------ Material provided ------

(** * Video-to-prompt generator: frame sampling and image statistics

    A shallow embedding of the engineering core of the page component
    (scene count, capture points, frame analysis, prompt compilation, time
    formatting and the seek promise), followed by the properties of the
    written specification that were checked against it.

    Numbers.  A JavaScript number is modelled as an exact rational or one of
    the three non-finite values; rounding of IEEE doubles and the sign of
    zero are not modelled.  Values that are integers by construction (canvas
    dimensions, byte indices, loop counters) are [Z].

    The exact model and the doubles part ways only where a rounded
    intermediate value falls on the other side of a comparison or of a
    [Math.round] or [Math.floor] step: the scene count at a rounding tie of
    [(duration / 20) * (granularity + 1)], the hundredths printed by
    [formatTime], the saturation and the hue of [rgbToHsl] and the labels
    chosen at a threshold of [describeColor] and [analyzeFrame].  The scene
    count is therefore also evaluated in binary64 ([sceneCount_binary64]),
    and the properties that a rounding error could affect are stated with
    the tolerance [rounding_margin].

    Text.  Strings are sequences of bytes; case mapping is that of the ASCII
    letters, which covers the option lists of the page. *)

From Stdlib Require Import ZArith QArith Qround Qminmax Qabs Lia Lqa.
From Stdlib Require Import List Bool Ascii String DecimalString.
From Stdlib Require Import SpecFloat.
Import ListNotations.

Local Open Scope Q_scope.

(** ** JavaScript numbers *)

Inductive number : Type :=
| Fin (q : Q)
| PInf
| NInf
| NaN.

Definition Qltb (a b : Q) : bool := negb (Qle_bool b a).

Definition of_Z (z : Z) : number := Fin (inject_Z z).
(** * Kalpa Raycast extension: client layer

    A shallow embedding of the extension's client layer and the properties
    proved about it:

    - [utils/auth.ts]: the token guard ([getApiToken], [parseJwtClaims],
      [tokenIsExpired], [ensureValidTokenOrToast]);
    - [utils/kalpa-client.ts]: the request pipeline ([fetchWithTimeout],
      [fetchWithRetry], [query], [mutation], [linksQuery], ...);
    - [utils/helpers.ts]: [extractKeywords], [matchesSearch],
      [sortByRelevance];
    - [hooks/useLinks.ts]: the aggregation [useAllLinks].

    Modelling conventions.
    - A JavaScript string is a [string] of 8-bit characters; case mapping and
      the whitespace class are the ASCII ones (characters above 127 are
      caseless and not whitespace).
    - Timestamps, the clock and delays are integers ([Z]); a JSON number is a
      rational ([Q]).
    - Asynchronous code is sequential state passing over a [World] that holds
      the preferences, the clock, the number of network calls made so far and
      the chronological log of observable effects.  The network is an oracle
      indexed by the call number.
    - [JSON.parse], [Buffer.from(_, "base64").toString("utf8")] and [String(_)]
      on non-primitive values belong to the platform, not to the repository:
      they are parameters of the development ([Platform]). *)

From Stdlib Require Import String Ascii ZArith QArith List Lia Permutation Sorted.
From Stdlib Require Import DecimalString.
From stdpp Require Import gmap strings list sorting.

#[local] Set Warnings "-register-all,-clear-no-such-hyp,-abstract-large-number".

Local Open Scope string_scope.
Local Open Scope list_scope.
Local Open Scope Z_scope.

(** ** JavaScript strings *)

Module JsString.

Definition is_upper (c : ascii) : bool :=
  let n := nat_of_ascii c in (65 <=? n)%nat && (n <=? 90)%nat.

Definition lower_char (c : ascii) : ascii :=
  if is_upper c then ascii_of_nat (nat_of_ascii c + 32) else c.

(** [s.toLowerCase()] *)
Fixpoint toLowerCase (s : string) : string :=
  match s with
  | EmptyString => EmptyString
  | String c s' => String (lower_char c) (toLowerCase s')
  end.

(** The class [\s] restricted to ASCII: tab, line feed, vertical tab, form
    feed, carriage return, space. *)
Definition is_space (c : ascii) : bool :=
  let n := nat_of_ascii c in
  ((9 <=? n)%nat && (n <=? 13)%nat) || (n =? 32)%nat.

(** [hay.startsWith(needle)] *)
Definition startsWith (hay needle : string) : bool := String.prefix needle hay.

(** [hay.includes(needle)] *)
Fixpoint includes (hay needle : string) : bool :=
  String.prefix needle hay ||
  match hay with
  | EmptyString => false
  | String _ hay' => includes hay' needle
  end.

(** [a === b] on strings *)
Definition eqb (a b : string) : bool := String.eqb a b.

(** [s.split(sep)] for a separator of one character. *)
Fixpoint split_char (sep : ascii) (s : string) : list string :=
  match s with
  | EmptyString => [EmptyString]
  | String c s' =>
      if Ascii.eqb c sep then EmptyString :: split_char sep s'
      else match split_char sep s' with
           | tok :: rest => String c tok :: rest
           | [] => [String c EmptyString]
           end
  end.

(** [s.split(/\s+/)]: [prev] tells whether the previous character belonged
    to a run of whitespace; the head of the result is the token under
    construction. *)
Fixpoint split_ws_from (prev : bool) (s : string) : list string :=
  match s with
  | EmptyString => [EmptyString]
  | String c s' =>
      if is_space c then
        if prev then split_ws_from true s'
        else EmptyString :: split_ws_from true s'
      else match split_ws_from false s' with
           | tok :: rest => String c tok :: rest
           | [] => [String c EmptyString]
           end
  end.

Definition split_ws (s : string) : list string := split_ws_from false s.

(** [s.replace(/c/g, d)] for single characters. *)
Fixpoint replace_all_char (c d : ascii) (s : string) : string :=
  match s with
  | EmptyString => EmptyString
  | String x s' => String (if Ascii.eqb x c then d else x) (replace_all_char c d s')
  end.

Fixpoint drop (n : nat) (s : string) : string :=
  match n, s with
  | O, _ => s
  | S n', String _ s' => drop n' s'
  | S _, EmptyString => EmptyString
  end.

Fixpoint trim_start (s : string) : string :=
  match s with
  | String c s' => if is_space c then trim_start s' else s
  | EmptyString => EmptyString
  end.

(** Removes trailing whitespace: a whitespace character is dropped when
    everything after it has been dropped. *)
Fixpoint trim_end (s : string) : string :=
  match s with
  | EmptyString => EmptyString
  | String c s' =>
      match trim_end s' with
      | EmptyString => if is_space c then EmptyString else String c EmptyString
      | t => String c t
      end
  end.

(** [s.trim()] *)
Definition trim (s : string) : string := trim_end (trim_start s).

(** Template-literal rendering of a non-negative integer. *)
Definition of_nat (n : nat) : string := NilZero.string_of_uint (Nat.to_uint n).

(** JavaScript truthiness of a string. *)
Definition truthy (s : string) : bool :=
  match s with EmptyString => false | _ => true end.

End JsString.

(** ** JavaScript values, errors and results *)

(** A value as [JSON.parse] produces it, plus [undefined]. An object is the
    list of its own properties, one entry per key. *)
Inductive JSValue : Type :=
  | JUndefined
  | JNull
  | JBool (b : bool)
  | JNum (q : Q)
  | JStr (s : string)
  | JArr (items : list JSValue)
  | JObj (fields : list (string * JSValue)).

(** An instance of [Error]: its [name] and its [message]. *)
Record JSError : Type := mkError { err_name : string; err_message : string }.

(** [new Error(message)] *)
Definition new_Error (message : string) : JSError := mkError "Error" message.

(** What a [throw] carries: an [Error] instance or any other value. *)
Inductive Thrown : Type :=
  | ThrownError (e : JSError)
  | ThrownValue (v : JSValue).

Inductive Result (A : Type) : Type :=
  | Ok (a : A)
  | Throw (t : Thrown).
Arguments Ok {A} a.
Arguments Throw {A} t.

Definition is_Throw {A} (r : Result A) : bool :=
  match r with Throw _ => true | Ok _ => false end.

(** Truthiness ([!v] is its negation). *)
Definition truthy (v : JSValue) : bool :=
  match v with
  | JUndefined | JNull => false
  | JBool b => b
  | JNum q => negb (Qeq_bool q 0)
  | JStr s => JsString.truthy s
  | JArr _ | JObj _ => true
  end.

Fixpoint assoc (k : string) (fields : list (string * JSValue)) : option JSValue :=
  match fields with
  | [] => None
  | (k', v) :: rest => if String.eqb k k' then Some v else assoc k rest
  end.

(** [v[k]] on a value that is neither [null] nor [undefined]. Only objects
    carry the keys read by this code ("exp", "details", "error", "value",
    "universes"); on any other value the read gives [undefined]. *)
Definition prop_of (v : JSValue) (k : string) : JSValue :=
  match v with
  | JObj fields => match assoc k fields with Some x => x | None => JUndefined end
  | _ => JUndefined
  end.

(** [v.k], which throws a [TypeError] on [null] and [undefined]. *)
Definition js_get (v : JSValue) (k : string) : Result JSValue :=
  match v with
  | JNull | JUndefined =>
      Throw (ThrownError (mkError "TypeError" ("Cannot read properties (reading '" ++ k ++ "')")))
  | _ => Ok (prop_of v k)
  end.

(** [a || b] *)
Definition js_or (a b : JSValue) : JSValue := if truthy a then a else b.

(** ** Platform and network *)

(** The part of the JavaScript platform the client calls into. *)
Record Platform : Type := {
  (** [JSON.parse(text)]; throws a [SyntaxError] on malformed text. *)
  JSON_parse : string -> Result JSValue;
  (** [Buffer.from(text, "base64").toString("utf8")] *)
  Buffer_base64_utf8 : string -> Result string;
  (** [String(v)] for a number, an array or an object. *)
  display : JSValue -> string
}.

(** [String(v)] *)
Definition js_String (P : Platform) (v : JSValue) : string :=
  match v with
  | JStr s => s
  | JUndefined => "undefined"
  | JNull => "null"
  | JBool true => "true"
  | JBool false => "false"
  | _ => display P v
  end.

Record Request : Type := {
  req_url : string;
  req_method : string;
  req_headers : list (string * string);
  (** the value handed to [JSON.stringify], when the request has a body *)
  req_body : option JSValue
}.

Record Response : Type := { resp_status : nat; resp_text : string }.

(** [response.ok] *)
Definition resp_ok (r : Response) : bool :=
  (200 <=? resp_status r)%nat && (resp_status r <=? 299)%nat.

(** The outcome of the [n]-th call to [fetch] (counted from 0 over the whole
    run), raced against the timeout: a response of any status, or a throw
    (transport failure, or the abort raised when the timeout fires). *)
Definition Network : Type := nat -> Request -> Z -> Result Response.

(** ** Observable effects and the world *)

Inductive ToastStyle : Type := Failure | Success | Animated.

Record ToastAction : Type := {
  action_title : string;
  (** the URL that [onAction] opens *)
  action_open : string
}.

Record Toast : Type := {
  toast_style : ToastStyle;
  toast_title : string;
  toast_message : string;
  toast_primaryAction : option ToastAction
}.

Inductive Event : Type :=
  | EvFetch (req : Request) (timeout : Z)
  | EvSleep (ms : Z)
  | EvToast (t : Toast)
  | EvConsoleError (label : string) (t : Thrown).

Record World : Type := mkWorld {
  (** [getPreferenceValues().apiToken] *)
  prefs_apiToken : option string;
  (** [Date.now()] *)
  clock_ms : Z;
  (** number of [fetch] calls made so far *)
  fetch_count : nat;
  (** effects so far, oldest first *)
  events : list Event
}.

Definition log (e : Event) (w : World) : World :=
  mkWorld (prefs_apiToken w) (clock_ms w) (fetch_count w) (events w ++ [e]).

(** ** The computation monad: state passing with exceptions *)

Definition M (A : Type) : Type := World -> Result A * World.

Definition ret {A} (a : A) : M A := fun w => (Ok a, w).
Definition throw {A} (t : Thrown) : M A := fun w => (Throw t, w).
Definition bind {A B} (m : M A) (k : A -> M B) : M B :=
  fun w => match m w with
           | (Ok a, w') => k a w'
           | (Throw t, w') => (Throw t, w')
           end.
(** [try { m } catch (t) { h t }] *)
Definition try_catch {A} (m : M A) (h : Thrown -> M A) : M A :=
  fun w => match m w with
           | (Ok a, w') => (Ok a, w')
           | (Throw t, w') => h t w'
           end.
Definition lift {A} (r : Result A) : M A := fun w => (r, w).

Notation "'let*' x ':=' m 'in' k" := (bind m (fun x => k))
  (at level 10, x name, m at level 100, k at level 200).
Notation "m ';;' k" := (bind m (fun _ => k))
  (at level 100, k at level 200, right associativity).

(** [await showToast(options)] *)
Definition showToast (t : Toast) : M unit := fun w => (Ok tt, log (EvToast t) w).

(** [await new Promise((resolve) => setTimeout(resolve, ms))]: the timer is
    taken to fire on time, so the clock moves on by [ms]. *)
Definition sleep (ms : Z) : M unit :=
  fun w => (Ok tt, mkWorld (prefs_apiToken w) (clock_ms w + ms) (fetch_count w)
                           (events w ++ [EvSleep ms])).

(** [console.error(label, t)] *)
Definition console_error (label : string) (t : Thrown) : M unit :=
  fun w => (Ok tt, log (EvConsoleError label t) w).

(** ** utils/auth.ts: the token guard *)

Section Auth.
Context (P : Platform).

(** [getApiToken()] *)
Definition getApiToken (w : World) : option string :=
  match prefs_apiToken w with
  | None => None
  | Some raw =>
      let token := JsString.trim raw in
      if JsString.truthy token && (0 <? String.length token)%nat
      then Some token else None
  end.

(** [while (base64.length % 4) base64 += "="]: the loop runs at most three
    times (see [pad4_aligned]). *)
Fixpoint pad4_loop (fuel : nat) (base64 : string) : string :=
  match fuel with
  | O => base64
  | S fuel' =>
      if (String.length base64 mod 4 =? 0)%nat then base64
      else pad4_loop fuel' (base64 ++ "=")
  end.

Definition pad4 (base64 : string) : string := pad4_loop 3 base64.

(** [base64UrlDecode(segment)]; [None] is [null]. *)
Definition base64UrlDecode (segment : string) : option string :=
  let base64 :=
    JsString.replace_all_char "_" "/" (JsString.replace_all_char "-" "+" segment) in
  let base64 := pad4 base64 in
  match Buffer_base64_utf8 P base64 with
  | Ok s => Some s
  | Throw _ => None
  end.

(** [parseJwtClaims(token)]; [JNull] is [null]. *)
Definition parseJwtClaims (token : string) : JSValue :=
  let parts := JsString.split_char "." token in
  if (length parts <? 2)%nat then JNull
  else
    match base64UrlDecode (nth 1 parts "") with
    | None => JNull
    | Some decoded =>
        if negb (JsString.truthy decoded) then JNull
        else match JSON_parse P decoded with
             | Ok v => v
             | Throw _ => JNull
             end
    end.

------

▶ [Your instructions] Show every line of the records above that contains the word "class".

▶ [Solution to this task]
      the whitespace class are the ASCII ones (characters above 127 are
(** The class [\s] restricted to ASCII: tab, line feed, vertical tab, form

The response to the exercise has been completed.